Achromatic: Having no color except for black, white, and gray.
Additive Color Mixing: A type of color mixing whereby red, blue, and green are mixed together in order to create other colors on the spectrum. Most computers use this type of mixing.
AI: Shorthand for Adobe Illustrator, a program used to modify images. This can also refer to the type of file used by Illustrator.
Aliasing: When the edge of an image on a computer screen displays a jagged appearance, oftentimes looking like the steps of a stair.
Alignment: The way that images or text is positioned on a page by a horizontal or vertical line. Alignment can be left, right, or centered.
Analogous Colors: On the color wheel, these colors lie directly to the sides of the chosen color.
Apex: The point at the top of a character of type.
Arms: In type, the points of the letter that stick out from the stem, such as “K”.
Ascender: In type, the ascender is the portion of the letter that raises above the main portion of the letter. This is seen in letters such as “b” “d” “k” and “h”.
Aspect Ratio: The difference between the height and width of any object.
Asymmetry: When a line is applied in the center of the image and both sides are not completely identical.
Backslant: Letters that slant to the left instead of the right.
Bad Break: Any break in the text or copy that causes awkward sight or reading, usually referring to one word sticking out before of after a chunk of text.
Balance: Term used to describe how the elements on a page work together.
Banner: Large headlines that take over the width of a page, both print and web.
Baseline: The line all letters sit upon.
Blend: Smooth transition from one color or tint to another one.
Block Text: Paragraphs that are set without indents, looking like a “block” of words.
Body Type: The main typeface used in the printed text.
Brilliance: Expression of the brightness of a color.
Cap Height: Looking at a capital letter, this is the distance from the baseline to the top of the letter.

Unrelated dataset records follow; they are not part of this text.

(* ===== verification/InjectAGPL.v ===== *)
(** * [src/util/inject-agpl.py]: the license header injector

    For every path on the command line the script reads the Java file and,
    unless it already mentions a license ([ismarked]: ["General Public
    License"] or ["Copyright ("], ignoring case), inserts the AGPL header
    [template]: after the first line (the [package] statement) of a
    source file, or before the last line of a [package-info.java] file.
    A file that does not start (or end) with a [package] statement is
    reported on standard output and left alone.

    [inject_action] is the decision for one file, from its name and text:
    skip it, warn, rewrite it, or fail with the [ValueError] of the tuple
    unpacking when the text has no newline.  [inject_one] reads the file
    and carries the decision out; [main] compiles the two module-level
    patterns ([iselki] is compiled and never used) and walks
    [sys.argv[1:]]; [inject_all] is that loop, equal to [Loop.for_loop]
    with the body [inject_one] ([inject_all_loop]).

    The theorems: the header makes a file marked, so a second run changes
    no file ([main_idempotent]); the inner test of the marked branch can
    never hold ([marked_silent]); the rewritten text is the original with
    the header inserted after the first line ([inject_source_shape]); a
    text without newline is an error ([inject_no_newline_action]).  Run
    one file at a time ([Loop.step]), the loop halts in [main]'s result
    and gets past each named file with that file settled unless a file
    raised ([main_reaches_every_file]); a file without newline stops it right
    there, so the files after it are never read
    ([main_stops_at_no_newline]). *)

From Stdlib Require Import String Ascii Lia.
From stdpp Require Import base list gmap strings.
From S2P Require Import Prelude Loop PyRe PyPrint Files.

Open Scope string_scope.
Local Open Scope py_scope.

Module InjectAGPL.
Import Files.

(** [template]: the triple-quoted literal of the source, stripped. *)
Definition template : string := Py.strip (Py.nl ++ Py.join Py.nl [
    "/*";
    " This file is part of ELKI:";
    " Environment for Developing KDD-Applications Supported by Index-Structures";
    "";
    " Copyright (C) 2011";
    (" Ludwig-Maximilians-Universit" ++ String "195" "" ++ String "164" "" ++ "t M" ++ String "195" "" ++ String "188" "" ++ "nchen");
    (" Lehr- und Forschungseinheit f" ++ String "195" "" ++ String "188" "" ++ "r Datenbanksysteme");
    " ELKI Development Team";
    "";
    " This program is free software: you can redistribute it and/or modify";
    " it under the terms of the GNU Affero General Public License as published by";
    " the Free Software Foundation, either version 3 of the License, or";
    " (at your option) any later version.";
    "";
    " This program is distributed in the hope that it will be useful,";
    " but WITHOUT ANY WARRANTY; without even the implied warranty of";
    " MERCHANTABILITY or FITNESS FOR A PARTICULAR PURPOSE.  See the";
    " GNU Affero General Public License for more details.";
    "";
    " You should have received a copy of the GNU Affero General Public License";
    " along with this program.  If not, see <http://www.gnu.org/licenses/>.";
    " */"] ++ Py.nl).

(** [ismarked = re.compile("(General Public License|Copyright \()", re.I)] *)
Definition ismarked_re : string := "(General Public License|Copyright \()".

Definition ismarked (c : string) : bool := Py.truthy (Re.search true (Re.pat ismarked_re) c).

(** What the loop body does with one file. *)
Inductive action :=
| Skip                        (** [continue] without output *)
| Warn (msg : string)         (** [print fn, msg]; [continue] *)
| Rewrite (text : string)     (** the file is written anew *)
| Fail (e : exc).             (** an exception ends the script *)

Definition unpack_error : exc := ValueError "need more than 1 value to unpack".
(** [dfs] *)
Definition dfs : list entry := [
  Entry "GAMMA" "1_1" (Gamma (i 1) (inv 1)) "qgamma(x, 1, rate=1)";
  Entry "GAMMA" "2_1" (Gamma (i 2) (inv 1)) "qgamma(x, 2, rate=1)";
  Entry "GAMMA" "4_1" (Gamma (i 4) (inv 1)) "qgamma(x, 4, rate=1)";
  Entry "GAMMA" "4_10" (Gamma (i 4) (inv 10)) "qgamma(x, 4, rate=10)";
  Entry "GAMMA" "01_10" (Gamma (f 1 (-1)) (inv 10)) "qgamma(x, .1, rate=10)";
  Entry "GAMMA" "01_20" (Gamma (f 1 (-1)) (inv 20)) "qgamma(x, .1, rate=20)";
  Entry "GAMMA" "01_4" (Gamma (f 1 (-1)) (inv 4)) "qgamma(x, .1, rate=4)";
  Entry "GAMMA" "01_1" (Gamma (f 1 (-1)) (inv 1)) "qgamma(x, .1, rate=1)";
  Entry "BETA" "01_01" (Beta (f 1 (-1)) (f 1 (-1))) "qbeta(x, .1, .1)";
  Entry "BETA" "01_05" (Beta (f 1 (-1)) (f 5 (-1))) "qbeta(x, .1, .5)";
  Entry "BETA" "01_1" (Beta (f 1 (-1)) (i 1)) "qbeta(x, .1, 1)";
  Entry "BETA" "01_2" (Beta (f 1 (-1)) (i 2)) "qbeta(x, .1, 2)";
  Entry "BETA" "01_4" (Beta (f 1 (-1)) (f 1 (-1))) "qbeta(x, .1, 4)";
  Entry "BETA" "05_01" (Beta (f 5 (-1)) (f 1 (-1))) "qbeta(x, .5, .1)";
  Entry "BETA" "05_05" (Beta (f 5 (-1)) (f 5 (-1))) "qbeta(x, .5, .5)";
  Entry "BETA" "05_1" (Beta (f 5 (-1)) (i 1)) "qbeta(x, .5, 1)";
  Entry "BETA" "05_2" (Beta (f 5 (-1)) (i 2)) "qbeta(x, .5, 2)";
  Entry "BETA" "05_4" (Beta (f 5 (-1)) (i 5)) "qbeta(x, .5, 4)";
  Entry "BETA" "1_01" (Beta (i 1) (f 1 (-1))) "qbeta(x, 1, .1)";
  Entry "BETA" "1_05" (Beta (i 1) (f 5 (-1))) "qbeta(x, 1, .5)";
  Entry "BETA" "1_1" (Beta (i 1) (i 1)) "qbeta(x, 1, 1)";
  Entry "BETA" "1_2" (Beta (i 1) (i 2)) "qbeta(x, 1, 2)";
  Entry "BETA" "1_4" (Beta (i 1) (i 5)) "qbeta(x, 1, 4)";
  Entry "BETA" "2_01" (Beta (i 2) (f 1 (-1))) "qbeta(x, 2, .1)";
  Entry "BETA" "2_05" (Beta (i 2) (f 5 (-1))) "qbeta(x, 2, .5)";
  Entry "BETA" "2_1" (Beta (i 2) (i 1)) "qbeta(x, 2, 1)";
  Entry "BETA" "2_2" (Beta (i 2) (i 2)) "qbeta(x, 2, 2)";
  Entry "BETA" "2_4" (Beta (i 2) (i 5)) "qbeta(x, 2, 4)";
  Entry "BETA" "4_01" (Beta (i 4) (f 1 (-1))) "qbeta(x, 4, .1)";
  Entry "BETA" "4_05" (Beta (i 4) (f 5 (-1))) "qbeta(x, 4, .5)";
  Entry "BETA" "4_1" (Beta (i 4) (i 1)) "qbeta(x, 4, 1)";
  Entry "BETA" "4_2" (Beta (i 4) (i 2)) "qbeta(x, 4, 2)";
  Entry "BETA" "4_4" (Beta (i 4) (i 5)) "qbeta(x, 4, 4)";
  Entry "CHISQ" "01" (Chi2 (f 1 (-1))) "qchisq(x, .1)";
  Entry "CHISQ" "1" (Chi2 (i 1)) "qchisq(x, 1)";
  Entry "CHISQ" "2" (Chi2 (i 2)) "qchisq(x, 2)";
  Entry "CHISQ" "4" (Chi2 (i 4)) "qchisq(x, 4)";
  Entry "CHISQ" "10" (Chi2 (i 10)) "qchisq(x, 10)";
  Entry "NORM" "0_1" (Norm (i 0) (i 1)) "qnorm(x, 0, 1)";
  Entry "NORM" "1_3" (Norm (i 1) (i 3)) "qnorm(x, 1, 3)";
  Entry "NORM" "01_01" (Norm (f 1 (-1)) (f 1 (-1))) "qnorm(x, .1, .1)";
  Entry "UNIF" "0_1" (Uniform (i 0) (i 1)) "qunif(x, 0, 1)";
  Entry "UNIF" "M1_2" (Uniform (fneg (i 1)) (i 2)) "qunif(x, -1, 2)"
].

(** [qstr = ",".join(map(str, qs))] *)
Definition qstr : string := Py.join "," (map py_str qs).

(** The R script, [rin % (qstr, rfunc)]. *)
Definition rin (rf : string) : string :=
  Py.nl ++ "x <- c( " ++ qstr ++ " )" ++ Py.nl ++ "y <- " ++ rf ++ Py.nl ++
  "cat(formatC(y, digits=50, format=" ++ Py.dq ++ "e" ++ Py.dq ++ "))" ++ Py.nl ++ "q()" ++ Py.nl.

(** [print s] *)
Definition say (out : Print.stream) (s : string) : Print.stream := Print.print_line out [s].

(** The opening line of a Java array. *)
Definition array_head (name : string) : string :=
  "public static final double[] " ++ name ++ " = { //".

(** The header: [P_PROBIT]. *)
Definition header (out : Print.stream) : Print.stream :=
  say (Print.print_line (say out (array_head "P_PROBIT")) [qstr; "//"]) "};".

(** ** The distribution each R call computes *)

(** R's quantile functions, with R's parameters. *)
Inductive rdist :=
| RGamma (shape rate : pyfloat)   (** [qgamma(x, shape, rate=r)] *)
| RBeta (a b : pyfloat)           (** [qbeta(x, a, b)] *)
| RChisq (k : pyfloat)            (** [qchisq(x, df)] *)
| RNorm (mean sd : pyfloat)       (** [qnorm(x, mean, sd)] *)
| RUnif (lo hi : pyfloat).        (** [qunif(x, min, max)] *)

(** [s] cut at every [c]. *)
Fixpoint split_on (c : ascii) (s cur : string) : list string :=
  match s with
  | EmptyString => [cur]
  | String d s' => if Ascii.eqb c d then cur :: split_on c s' "" else split_on c s' (cur ++ String d "")
  end.

(** The distribution of an R call [q<name>(x, a, ...)] of the table, its
    numbers read as R reads them (correctly rounded, as [float]). *)
Definition r_dist (rf : string) : option rdist :=
  match split_on "(" rf "" with
  | [fn; rest] =>
      let args := map Py.strip (split_on "," (Py.rstrip_by (fun c => Ascii.eqb c ")") rest) "") in
      match fn, args with
      | "qgamma", ["x"; a; r] =>
          if Py.startswith r "rate=" then
            match py_float a, py_float (Py.drop 5 r) with Some a, Some r => Some (RGamma a r) | _, _ => None end
          else None
      | "qbeta", ["x"; a; b] =>
          match py_float a, py_float b with Some a, Some b => Some (RBeta a b) | _, _ => None end
      | "qchisq", ["x"; k] => match py_float k with Some k => Some (RChisq k) | None => None end
      | "qnorm", ["x"; m; sd] =>
          match py_float m, py_float sd with Some m, Some sd => Some (RNorm m sd) | _, _ => None end
      | "qunif", ["x"; lo; hi] =>
          match py_float lo, py_float hi with Some lo, Some hi => Some (RUnif lo hi) | _, _ => None end
      | _, _ => None
      end
  | _ => None
  end.

(** Equal values, as exact rationals. *)
Definition feq (x y : pyfloat) : bool :=
  let '(nx, dx) := signed_frac x in
  let '(ny, dy) := signed_frac y in
  Z.eqb (nx * dy) (ny * dx).

(** The scipy distribution is the one R computes: the same parameters, a
    scale equal to [1./rate] as the script computes it, and the uniform
    law on [[loc, loc + scale]] equal to R's [[min, max]]. *)
Definition same_dist (d : sdist) (r : rdist) : bool :=
  match d, r with
  | Gamma a s, RGamma a' rate => feq a a' && feq s (fdiv (lit 1 0) rate)
  | Beta a b, RBeta a' b' => feq a a' && feq b b'
  | Chi2 k, RChisq k' => feq k k'
  | Norm m s, RNorm m' s' => feq m m' && feq s s'
  | Uniform loc s, RUnif lo hi =>
      let '(nl, dl) := signed_frac loc in
      let '(ns, ds) := signed_frac s in
      let '(nh, dh) := signed_frac hi in
      feq loc lo && Z.eqb ((nl * ds + ns * dl) * dh) (nh * (dl * ds))
  | _, _ => false
  end.

Definition consistent (e : entry) : bool :=
  match r_dist (rfunc e) with Some r => same_dist (df e) r | None => false end.

(** [print "%.50e, // %f" % (v, q)]: one item of a [SCIPY_] array. *)
Definition scipy_item (v q : pyfloat) : string := pct_e 50 v ++ ", // " ++ pct_f 6 q.

Section Run.

(** scipy's [df.ppf(q)], and R's standard output for a script. *)
Variable ppf : sdist -> pyfloat -> pyfloat.
Variable r_run : string -> string.

(** The body of [for n1, n2, df, rfunc in dfs]. *)
Definition row (out : Print.stream) (e : entry) : result Print.stream :=
  let out1 := say out (array_head ("SCIPY_" ++ n1 e ++ "_PROBIT_" ++ n2 e)) in
  let out2 := fold_left (fun o q => say o (scipy_item (ppf (df e) q) q)) qs out1 in
  let out3 := say out2 "};" in
  let vals := Py.split_ws (r_run (rin (rfunc e))) in
  if negb (length vals =? length qs)%nat then Err AssertionError
  else
    let out4 := say out3 (array_head ("GNUR_" ++ n1 e ++ "_PROBIT_" ++ n2 e)) in
    let out5 := fold_left (fun o k => say o (nth k vals "" ++ ", // " ++ pct_f 6 (nth k qs NaN)))
                  (seq 0 (length qs)) out4 in
    Ok (say out5 "};").

Fixpoint rows (out : Print.stream) (es : list entry) : result Print.stream :=
  match es with
  | [] => Ok out
  | e :: es' => out' <- row out e ;; rows out' es'
  end.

Character: Any singular letter, number, space, or mark used in a text.
Character Set: The total number of letters, numbers, punctuation, and more that make up a specific font.
Clip Art: Ready made artwork intended for publications.
CMYK Color Model: Printing design that uses cyan, magenta, yellow, and black to make up color based on the way that paper absorbs light.
Cold Copy: Color that tends to err on the blue side of the color wheel.
Color: The way that different wavelengths of the electromagnetic spectrum affect the eye.
Color Correction: Deliberately changing the color of the original so it can be reproduced.
Color Palette: A set of colors that make up a range of colors that serve a particular purpose; can also be referred to as a color scheme.
Color Swatch: A color sample that is used to convey a particular ink color for printing.
Color Wheel: Colors presented in a circle that show the relationship between colors.
Complementary Colors: Colors that are opposite one another on the color wheel and work with one another to enhance the other.
Composition: Combining type, photos, and graphics on a page that is pleasing to the eye.
Condensed Font: A type of font where the widths of the characters is generally narrower than a standard type, or that particular type.
Contrast: A differentiation between the lightest and darkest colors in a design.
Copy: The text or writing that is meant to be incorporated into a design or website.
Crop: Removing some part of the frame to change the design element or change the image’s aspect.
Descender: The portion of a letter in a type that sits below the baseline.
Display Type: The letters that are used for headlines, titles, and other places that require emphasis. This is not meant to be used for the bulk of information.
Dodge: Lighten one part of an image using shading.
DPI: Short for dots per inch. This refers to the resolution of the object as related to the smallest measurement of a printed unit, the dot.
Drop Shadow: A visual effect whereby a graphic is displayed as though there is a shadow behind it.
Duotone: Printing an image using two colors- usually one black and one other.
Ear: The rounded parts of lowercase letters.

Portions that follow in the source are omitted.